Several Democratic officials, however, have expressed concern over how Treasury has handled itself two months into office. Much of the unease focused on a lack of staff in key departments, notably a paucity of key aide slots under Geithner. (On Monday night, the Obama administration announced the nomination of three deputies to serve under the Secretary). But there were specific issues as well. One well-connected strategist called it "remarkable" that Treasury left Dodd taking the brunt of criticism for inserting an exemption to the bonus restriction for bailed-out companies. Another Democrat strategist raised concerns that Treasury didn't lay sufficient groundwork to roll out Geithner's proposal, leaving the Secretary exposed to pointed criticism from a variety of progressive publications after the details were released this weekend.

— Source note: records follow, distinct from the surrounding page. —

Lemma event_stage env w e prior t acked lost : prior < 2 ^ 63 -> store_ok w -> sender_ok e ->
  let '(e', w') := erasure_OnCongestionEventEx sort env w e prior t acked lost in
  sender_ok e' /\ store_ok w' /\ applies e e' /\
  (fleb (in_force e) (in_force e') = true \/
   (0 < minRTT (inner e) /\ round (inner e) <> compensationRound e /\
    fltb (deliveredAtCompensation e) (delivered_estimate e) = true /\ fleb (fmul (in_force e) compensationStep) (in_force e') = true)).
Proof.
  intros Hp Hw [Hi Hpc Hc Ha]. unfold erasure_OnCongestionEventEx, observe_fates. set (est := fold_left _ _ _).
  destruct (snapshot_rates est) as (_ & _ & _ & Hf & _). set (s := takeSnapshot est) in *. set (e1 := e {{ lossEstimator := _; observed := _; congestive := _ }}).
  assert (before e1 = before e /\ inner e1 = inner e) as [B1 I1] by done. clearbody e1. rewrite <- I1 in Hi.
  pose proof (report_stage env w e1 s Hf Hw Hi) as Hr. destruct (report_path env w e1 s) as [[[loss floor_] e2] w2].
  destruct Hr as (B2 & Hd2 & Hfl & Hw2). rewrite B1 in B2. unfold before in B2. injection B2 as X1 X2 X3 X4 X5 X6 X7 X8 X9.
  assert (applied_ok e2) as A2 by (unfold applied_ok; by rewrite X1, X2).
  destruct (compensate_stage env e2 loss floor_ Hfl A2) as (A3 & I3 & P3 & G3 & Hcase). set (e3 := compensate env e2 loss floor_) in *. clearbody e3.
  assert (in_force e2 = in_force e) as F2 by (unfold in_force; by rewrite X1).
  assert (delivered_estimate e2 = delivered_estimate e) as E2 by (unfold delivered_estimate; by rewrite X6).
  rewrite F2, X2, X3, X5, X7, E2 in Hcase. unfold applies in G3. rewrite F2, X7, X9 in G3. split_and!; [|done|exact G3|exact Hcase].
  assert (charged (inner e3) = passed e3) as Hch by (rewrite I3, P3, X8, X4; by symmetry).
  assert (0 <= passed e3 < 2 ^ 64) as Hr3 by (rewrite P3, X4; done).
  constructor.
  - rewrite <- I3 in Hd2. exact (driven_do (ee_inner env) (inner e3) (Event prior t acked lost) Hp Hd2).
  - pose proof (event_charged (ee_inner env) (inner e3) prior t acked lost ltac:(by rewrite Hch)) as Hev. rewrite Hch in Hev. symmetry. exact Hev.
  - change (0 <= passed e3 +u64 len lost < 2 ^ 64). apply wrap_range. lia.
  - exact A3.
Qed.

Lemma erasure_do_ok env w e op : erasure_op_ok op -> store_ok w -> sender_ok e ->
  let '(e', w') := erasure_do env w e op in sender_ok e' /\ store_ok w'.
Proof.
  intros Hop Hw Hok. destruct op as [p|t fl n k r|prior t acked lost|size| |now]; simpl.
  - split; [by apply provider_ok|done].
  - split; [by apply sent_ok|done].
  - pose proof (event_stage env w e prior t acked lost Hop Hw Hok) as He. destruct (erasure_OnCongestionEventEx _ _ _ _ _ _ _ _). tauto.
  - split; [by apply resize_ok|done].
  - split; [|done]. unfold erasure_TimeUntilSend. simpl. destruct (_ >=? _); [done|by apply publish_bandwidth_ok].
  - split; [by apply publish_bandwidth_ok|done].
Qed.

"It surprised me because the communications team over there has many issues," said the strategist. "But one of their perceived strengths is that they are good planners."
That said, the plan has engendered positive reviews from both key and surprising constituencies. Wall Street approved by following suit with the biggest one-day gain in stock prices since October. On the political front, some GOP leaders offered support for the proposal, as reported by the Huffington Post's Ryan Grim.
And while liberal economists, notably Paul Krugman of the New York Times, took Geithner to task for a plan that he termed an "awful mess" that would create a "massive moral hazard," observers on the conservative side were more sympathetic.
"It is about time," said Thomas Howard, a business professor at the University of Denver, who endorsed John McCain during the election. "This is the path we were headed down last Spring when instead we started pumping money directly into banks. That decision was driven by the nefarious interplay of capital requirements and the mark to market rule which is now on its way out. So we got diverted. Now we are back to what we should have done a year ago and what worked so well during the '90-'91 recession and S&L crisis."
Added Diana Furchtgott-Roth, a senior fellow at the Hudson Institute, "It might be difficult getting private enterprise to invest in the plan, to come forward with assets to invest. But the idea of taking the toxic assets and transforming them somehow into toxic liabilities by taking them out of the bank and into public-private partnerships is an excellent one, which has been used successfully elsewhere."